Он устроился рядом с ней на корме, минуту-другую улыбался и клацал зубами, а потом, явно стараясь не упустить утреннюю порцию удовольствия, стал сыпать вопросами: у нее отпуск? Надолго в Венецию? Она с кем-нибудь встречается? — и тут же бросил хитроватый взгляд. Была ли в Венеции раньше? Флавия терпеливо отвечала. Старики любят поболтать, а его любопытство казалось настолько напористым, что трудно было ему отказать. Спутник с гордостью заявил, что он отец возчика и сам всю жизнь работал в Венеции гондольером. Но теперь состарился, работать больше не может, но случается, с удовольствием подсаживается в лодку к сыну.
— Готова поспорить, что в дни вашей молодости таких лодок наверняка не было, — предположила Флавия, скорее для того, чтобы разнообразить бесконечную череду своих «да» и «нет».
— Таких? — Старик так сильно сморщился, что нос почти совершенно исчез в складках лица. — Вы называете это лодкой? Пфу!
— А что? Она мне кажется вполне приличной. — В глубине души Флавия понимала, что, оценивая достоинства судна, выразилась не совсем по-мореходному.
— Только тарахтит и гонит волну, — возмутился старик. — Скроена примерно так, как ящик из-под апельсинов. Лодок больше не умеют делать. В лагуне больше вообще ничего не умеют делать. — Флавия прищурилась на искрящуюся, сверкающую воду и остров Бурано слева, заметила кружащихся над головой чаек и вдали — неторопливо пыхтящий, выбирающийся в открытое море танкер. Гондольер правил к городу, и лодка нарезала на темно-зеленой воде кремовую волну.
— На вид тут все как будто в порядке, — сказала Флавия.
— Вот именно, на вид. Но дело не в виде. Здесь совершенно позабыли о течениях.
— Простите, не поняла?
— О течениях, юная леди, о течениях. В лагуне полно каналов и фарватеров. Очень сложных и каждый служит естественной цели. Обычно их не трогали. Но теперь стали прорубать широкие дороги для таких штуковин, как эта. — Старик презрительно ткнул пальцем в сторону танкера. — Когда наступает прилив и ветер дует в ту же сторону, здесь поднимается огромная буча. Вот так, как сейчас. Это может случиться в любую минуту. Вода устремляется не туда, куда надо, и намывает на берег всякую дрянь. Вонь стоит жуткая. Называется, перехитрили сами себя. Город по собственной глупости задыхается в своем же дерьме.

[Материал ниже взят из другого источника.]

(* ===== verification/ProgressSpec.v ===== *)
(** * Progress

    A program that loops for ever is followed for ever: over a block that ends with a jump
    to its own start, the engine completes as many rounds as one likes, whatever the block
    does to the registers, and counts them. *)

From S2P Require Import Prelude.
From S2P Require Import Pages.
From S2P Require Import Regs.
From S2P Require Import Process.
From S2P Require Import Syscalls.
From S2P Require Import Memory.
From S2P Require Import MemorySpec.
From S2P Require Import Branch.
From S2P Require Import Target.
From S2P Require Import TargetSpec.
From S2P Require Import Cflow.
From S2P Require Import CflowSpec.
From S2P Require Import Engine.
From S2P Require Import EngineSpec.

Section Progress.
Context `{HK : Kernel} `{HE : RegEnum} `{HD : Disassembler} `{HO : !DisassemblerOk}.
Context (fuel : nat) (m0 : aspace) (base d : Z).

(** The block at [base] ends [d] bytes further with an unconditional jump to [base]. *)
Record tight_loop (rl : Z) : Prop := {
  tl_sweep : sweep m0 base d;
  tl_jump : exists i gs imm,
    cs_decode (mem_bytes m0 (base + d) 16) 0 = Some i /\ insn_id i = X86_INS_JMP /\
    groups i = X86_GRP_JUMP :: gs /\ operands i !! 0%nat = Some (X86_OP_IMM imm) /\
    u64 (imm + (base + d)) = base;
  tl_low : rl < base;
  tl_high : base + d + PAGE_SZ + 1 < 2 ^ 64;
  tl_size : d < 2 ^ 31;
  tl_fuel : d < Z.of_nat fuel;
  tl_read : range_has PROT_READ m0 (base - rl) (rl + d + PAGE_SZ);
  tl_allowed : rwx_allowed (base - rl) (rl + d + PAGE_SZ)
}.

(** The guest has reached the dump hook of the block and the engine is entered. *)
Record at_hook (p : proc) : Prop := {
  ah_hooks : exists m, rwx_grow m0 m /\ instrumented m p;
  ah_jmp : jmp (dump (dbi p)) = base + d;
  ah_rip : rip (gstate p) = base + d;
  ah_host : host_bases_ok p;
  ah_guest : k_base_ok (cpu_fs p) = true /\ k_base_ok (cpu_gs p) = true;
  ah_callback : take_callback (dbi p) = true;
  ah_loop : tight_loop (hlength (restore (dbi p)))
}.

(** [n] rounds: the dispatcher returns, the guest runs through its block and leaves the
    registers [regs k] at its end. *)
Inductive rounds (regs : nat -> state_rtime) : nat -> proc -> proc -> Prop :=
| rounds_0 p : rounds regs 0 p p
| rounds_S n p q q' :
    rounds regs n p q -> _dispatcher test fuel q = Ret () q' ->
    rounds regs (S n) p (with_state q' (fun _ => regs n)).

Lemma jump_eval i gs imm p :
  insn_id i = X86_INS_JMP -> groups i = X86_GRP_JUMP :: gs ->
  operands i !! 0%nat = Some (X86_OP_IMM imm) ->
  __eval_target i (base + d) p = Ret (u64 (imm + rip (gstate p))) p.
Proof.
  intros Hi Hg Ho. unfold __eval_target. rewrite Hg. cbn [eval_groups].
  change (bool_decide (X86_GRP_JUMP = X86_GRP_JUMP)) with true. cbn [orb].
  unfold first_operand. rewrite Hi, Ho. reflexivity.
Qed.

Lemma loop_round p s :
  at_hook p -> rip s = base + d ->
  exists p', _dispatcher test fuel p = Ret () p' /\ at_hook (with_state p' (fun _ => s)) /\
    bbl_count p' = s32 (bbl_count p + 1).
Proof.
  intros [(m & G & Hi) Hj Hrip Hh [Hgf Hgg] Ht Hl] Hs.
  destruct (dispatcher_enters fuel m p Hi Hh Ht) as (m1 & E1 & G1).
  pose proof Hl as [Hsw (i & gs & imm & Hdec & Hid & Hgr & Hop & Htg) Hlow Hhigh Hsz Hf Hread Hal].
  pose proof (sweep_nonneg _ _ _ Hsw) as Hd0.
  set (rl := hlength (restore (dbi p))) in *.
  assert (Hrl : 0 < rl) by (apply (hw_len _ (in_restore _ _ Hi))).
  assert (G01 : rwx_grow m0 m1) by (by etrans).
  destruct (eval_target_run (base + d) (entered p m1)) as (m2 & G2 & E2).
  { lia. }
  { unfold INSTRUCTION_MAX_SZ, PAGE_SZ in *. lia. }
  { simpl. eapply range_has_grow; [ exact G01 | auto with dry | ].
    eapply range_has_within; [ exact Hread | lia | unfold INSTRUCTION_MAX_SZ, PAGE_SZ; lia ]. }
  { eapply rwx_allowed_within; [ exact Hal | lia | done | unfold INSTRUCTION_MAX_SZ, PAGE_SZ; lia ]. }
  simpl mem in E2. rewrite (mem_bytes_ext m1 m0) in E2 by (intros x _; apply G01).
  rewrite Hdec in E2. cbv iota in E2.
  match type of E2 with _ = __eval_target _ _ ?q0 => set (q := q0) in E2 end.
  rewrite (jump_eval i gs imm q) in E2 by done.
  change (rip (gstate q)) with (rip (gstate p)) in E2. rewrite Hrip, Htg in E2.
  assert (G02 : rwx_grow m0 (mem q)) by (etrans; [ exact G01 | exact G2 ]).
  destruct (dispatch_tail_run fuel (entered p m1) q base d) as (p' & E3 & R & Hjd & Heng).
  { simpl. by rewrite (in_curr _ _ Hi), Hj. }
  { intros Hb. unfold minus1 in Hb. revert Hb. change (u64 (-1)) with 0xffffffffffffffff.
    unfold PAGE_SZ in *. lia. }
  { change (restore (dbi q)) with (restore (dbi p)) in *. split; try done; try apply Hi.
    - change (curr_syscall q) with (curr_syscall p). rewrite (in_flag _ _ Hi).
      apply (sweep_ext m0); [ apply G02 | done ].
    - eapply range_has_grow; [ exact G02 | auto with dry | exact Hread ]. }
  { apply Hi. } { apply Hi. } { done. }
  unfold engine_of in Heng. simpl in Heng. injection Heng as Hhost Htc _ _ _ Hlen _.
  exists p'. rewrite E1. split_and!; [ exact E3 | | by rewrite (proj1 (rs_count _ _ _ R)) ].
  split; simpl.
  - exists (mem q). split; [ done | ]. apply instrumented_state, (rs_hooks _ _ _ R).
  - done.
  - done.
  - unfold host_bases_ok in *. simpl. by rewrite Hhost.
  - destruct (rs_bases _ _ _ R) as [-> ->]. done.
  - by rewrite Htc.
  - by rewrite Hlen.
Qed.

Lemma rounds_run regs n p :
  (forall k, rip (regs k) = base + d) -> at_hook p -> s32 (bbl_count p) = bbl_count p ->
  exists p', rounds regs n p p' /\ at_hook p' /\ bbl_count p' = s32 (bbl_count p + Z.of_nat n).
Proof.
  intros Hr Hp H0. induction n as [| n IH].
  { exists p. rewrite Z.add_0_r. split_and!; [ constructor | done | done ]. }
  destruct IH as (q & Hq & Ha & Hc).
  destruct (loop_round q (regs n) Ha (Hr n)) as (q' & E & Ha' & Hc').
  eexists. split_and!; [ by eapply rounds_S | done | ].
  change (bbl_count (with_state q' _)) with (bbl_count q'). rewrite Hc', Hc, s32_add_l.
  f_equal. lia.
Qed.

(** C17: Over a block that ends with a jump to its own start, whatever registers the block
    leaves, the engine completes as many rounds as one likes: the dispatcher returns every
    time, with the hooks of the block in place again, and its int counter has counted the
    rounds modulo 2^32. *)
Theorem loop_progress (regs : nat -> state_rtime) (n : nat) (p : proc)
    (Hr : forall k, rip (regs k) = base + d) (Hp : at_hook p)
    (H0 : s32 (bbl_count p) = bbl_count p) :
  exists p', rounds regs n p p' /\ at_hook p' /\ bbl_count p' = s32 (bbl_count p + Z.of_nat n).
Proof. by apply rounds_run. Qed.
End Progress.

Старый гондольер сел на своего конька и принялся честить грехи современного века. Сын посмотрел через плечо и, явно опасаясь за свои чаевые, шагнул назад. Не было сомнений, что это вовсе не опасно — нестись на полной скорости в неуправляемой лодке по пенящейся воде, но Флавия предпочла бы, чтобы кто-нибудь, просто на всякий случай, все же придерживал штурвал. Сама на дороге отчаянный водитель, она пугалась, когда дело доходило до воды. Видимо, потому, что выросла в предгорьях Альп.
2
Поэма Сэмюэла Тейлора Колриджа (1772 — 1834). Написана в 1798 г.